Have they exiled U.K. citizens from the consulate on rue d'Anjou, then?
As to looking suitably chic in Paris I looked around me on the metro last time and felt almost superior...but then, Paris chic wouldn't be seen dead in the metro, would it..
thanks for your helpful comment on mine...I think that is the way to go.
I had my passport stolen in Paris last September two days before my daughter's wedding (so I was frantic by this time) and can report it was dealt with immediately and very professionally...by the UK immigration authorities. The French border control simply shrugged their shoulders in a very Gallic manner and waved me through into no man's land...
It's odd Ms. Fly - it's an outside company (WorldBridge - hmm, sounds ominously vague) that takes visa applications for people wishing to go to the UK. Since I'm just a US citizen resident in France, they have no obligation to allow me into England.

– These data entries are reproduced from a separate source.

Lemma startswith_all_chars P k s :
  PyStr.startswith k s = true ->
  PyStr.all_chars P s = true -> PyStr.all_chars P k = true.
Proof.
  revert s. induction k as [|a k IH]; intros [|b s]; try done.
  cbn [PyStr.startswith PyStr.all_chars]. case_decide as E; [|done].
  subst b. intros Hk [Hb Hs]%andb_true_iff. by rewrite Hb, (IH s).
Qed.

Lemma contains_all_chars P k s :
  PyStr.contains k s = true ->
  PyStr.all_chars P s = true -> PyStr.all_chars P k = true.
Proof.
  induction s as [|c s IH]; cbn [PyStr.contains].
  - rewrite orb_false_r. apply startswith_all_chars.
  - intros [H|H]%orb_true_iff Hs.
    + by apply (startswith_all_chars _ _ _ H).
    + cbn [PyStr.all_chars] in Hs. apply andb_true_iff in Hs as [_ Hs].
      by apply IH.
Qed.

Lemma lower_char_not_upper c : not_upper (PyStr.lower_char c) = true.
Proof. by destruct c as [[] [] [] [] [] [] [] []]; vm_compute. Qed.

Lemma lower_not_upper s : PyStr.all_chars not_upper (PyStr.lower s) = true.
Proof.
  unfold PyStr.lower. induction s as [|c s IH]; [reflexivity|].
  cbn [PyStr.map_chars PyStr.all_chars]. by rewrite lower_char_not_upper, IH.
Qed.

(** A keyword that holds a capital letter is in no lower-cased text. *)
Lemma capital_keyword_absent k s :
  PyStr.all_chars not_upper k = false ->
  PyStr.contains k (PyStr.lower s) = false.
Proof.
  intros Hk. destruct (PyStr.contains k (PyStr.lower s)) eqn:E; [|done].
  by rewrite (contains_all_chars _ _ _ E (lower_not_upper s)) in Hk.
Qed.

Lemma any_keyword_in_lowercase ks s :
  any_keyword_in ks (PyStr.lower s)
  = any_keyword_in (List.filter (PyStr.all_chars not_upper) ks) (PyStr.lower s).
Proof.
  induction ks as [|k ks IH]; [reflexivity|].
  cbn [any_keyword_in List.filter].
  destruct (PyStr.all_chars not_upper k) eqn:E.
  - cbn [any_keyword_in]. by rewrite IH.
  - by rewrite (capital_keyword_absent _ _ E).
Qed.

(** ** Further properties of [moderate_input] *)

Section ModerateInputProperties.

Variable llm_moderation : list event -> string -> outcome string.

(** A sharper form of the frame of [moderate_input]: the classifier is
    invoked once when no rule matches and not at all otherwise. *)
Lemma moderate_input_calls text w :
  exists d evs,
    (forall w1, moderator w1 = moderator w -> trace w1 = trace w ->
       moderate_input llm_moderation text w1 = (Returned d, note evs w1))
    /\ count_where is_moderation_invoke evs
       = (if any_rule_matches (moderator w) text then 0 else 1)%nat
    /\ count_where is_chain_invoke evs = O
    /\ (any_rule_matches (moderator w) text = true -> allowed d = false).
Proof.
  unfold any_rule_matches.
  destruct (rule_matches (moderator w) HateSpeech text) eqn:E1;
    [|destruct (rule_matches (moderator w) PII text) eqn:E2;
      [|destruct (rule_matches (moderator w) Jailbreak text) eqn:E3]].
  all: eexists _, _; split;
    [intros w1 Hm Ht;
     rewrite moderate_input_cases, Hm, Ht, ?E1, ?E2, ?E3; reflexivity|].
  all: by repeat split.
Qed.

(** X1. Every call of [moderate_input] returns, leaving the moderator's
    lists and the session store as they were; it invokes the moderation
    chain exactly once when no rule matches and never when one does; it
    never invokes the chat chain; and a text that a rule matches is never
    allowed. *)
Theorem moderate_input_invokes_classifier_once (text : string) (w : world) :
  exists d evs,
    moderate_input llm_moderation text w = (Returned d, note evs w)
    /\ count_where is_moderation_invoke evs
       = (if any_rule_matches (moderator w) text then 0 else 1)%nat
    /\ count_where is_chain_invoke evs = O
    /\ (any_rule_matches (moderator w) text = true -> allowed d = false).
Proof.
  destruct (moderate_input_calls text w) as (d & evs & Hrun & H).
  exists d, evs. split; [by apply Hrun|exact H].
Qed.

European Union? Not really. So for British people the place with a picture of the Queen is still there in Paris - I had expected to be doing my interview in English but all the equipe were French.
Vanda, how stressful! The Paris post must be pretty coveted for immigration officers, whereas working the ports (Calais, Boulogne etc) is a job no one wants. The French handle it by leaving their border control stations empty - so every time I go back through UK immigration I'm immediately under suspicion for having no French entry stamps on my passport. Why can't we all just get along?
How odd...you'd think that the consular officials would be looking after visa questions...not some private organisation.
As for entry stamps, I thought the whole shebang was computerised now...even Costa Rica has managed that!
I guess there is something delightfully quaint about the stamp thing -
The WorldBridge co. are simply there to do the grunt work of making sure all the documents are there - supposedly they then pass it all on to the real govt. office who then make the decision based on the compiled information. I'm waiting on that Chronopost envelope to find out!
PS Glad that's some help, however you present it, I'm sure it will be a great read.